La política de Estado en Chile siempre se ha pensado de una vertical, y paternalista, en la que la sociedad toda es destinataria de cierto ideal que debe ejecutar, sin mucho entendimiento. Como todo, las políticas públicas se empaquetan en las mesas de algún grupo intelectual de élite, y luego, con el presupuesto público, y tras un largo proceso de empaquetado y rotulado, esa política pública es despachada al populus.

Ahí surgen muchos problemas, entre los cuales salta la manera aristocrática de pensar la cosa pública, como si las personas fuesen completamente ignorantes de su realidad y necesidades, y fuesen algunos los encargados de enseñarles el bien.

La educación, como política pública, se mete en el mismo saco. Pero precisemos. La educación superior, de la cual se alzan sermones sobre gratuidad y calidad, es la instancia social en la que cuajan los ideales comunes, se democratiza la ciencia, y se elevan maneras para solucionar los conflictos sociales (sean tecnológicos, científicos, jurídicos, etc.). Lamentablemente, como todas las cosas, herramientas tan útiles y nobles, desprovistas de un propósito, pueden causarle aflicciones a la misma sociedad que las hizo posible.

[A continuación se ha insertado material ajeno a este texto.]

(* ===== verification/RegExpEmitCorrect.v ===== *)
(** The emitters of the RegExp compiler meet their specification: each returns
    and leaves a builder in which only the current block is to be completed. *)

From S2P Require Import Prelude Unicode RegExpInstruction RegExpMatcher.
From S2P Require Import RegExpSyntax CodePointSet RegExpCompiler RegExpBuilderLogic.

(** Introduce the state after an operation and its relation to the state before. *)
Ltac intro_state b' :=
  let HG := fresh "HG" in let HS := fresh "HS" in let HC := fresh "HC" in let HN := fresh "HN" in
  intros b' HG HS HC HN; pose proof (step_blocks _ _ HS).
Ltac step_chain := first [eassumption | reflexivity | etrans; [eassumption|step_chain]].

Section Emitters.

Context (num_points : Z) (features : Features).

#[local] Abbreviation Good := (Good num_points features).
#[local] Abbreviation emits := (emits num_points features).
#[local] Abbreviation emits_here := (emits_here num_points features).
#[local] Abbreviation info_valid := (info_valid num_points).
#[local] Abbreviation capture_valid := (capture_valid num_points).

Preguntémonos por los propósitos, ¿cuál es el propósito de la educación en Chile? revisando los avisos publicitarios de las universidades, nos encontramos con ofertas de un futuro laboral exitoso, grandes porcentajes de empleabilidad. Los gritos de gratuidad se encaminan a eso, la educación como una fuente de trabajo. Esto evidencia la ausencia de propósitos de nuestra sociedad, porque, simplificando, pagar las cuentas no puede ser un propósito, es una necesidad, y respondemos a nuestras necesidades con el poder del instinto. Esta falta de propósitos permea las políticas públicas, la idiosincrasia chilena, se mete en las profundidades del ciudadano. Es en sí, la esencia del estatus quo.

Sin propósitos la vida en común no tiene sentido, reduciéndola a su expresión más primitiva; vivir en sociedad para subsistir. Como se sabe, en la doctrina democrática constitucional, la sola subsistencia biológica no es garantía de una vida digna, por el contrario, degrada al ser humano a su expresión más elemental.

La educación, y su cliché, es una verdad incómoda, de la que no nos hacemos cargo porque en el fondo, hoy, está desprovista de un sentido. Si la educación ha de resolver algo, lo hará solo si se encamina a divulgar los valores de una sociedad cooperadora. La universidad debe ser el lugar en que, entre todos, se llegue a soluciones útiles para la comunidad. Esa creación es, por cierto, el fundamento de la comunidad democrática.

Como le dijera Albert Einstein, el más grande humanista del siglo recién pasado, a un grupo de niños: «Nosotros los mortales adquirimos la inmortalidad en las cosas permanentes que creamos en común». Ese es el propósito del tan pisoteado cliché, la educación.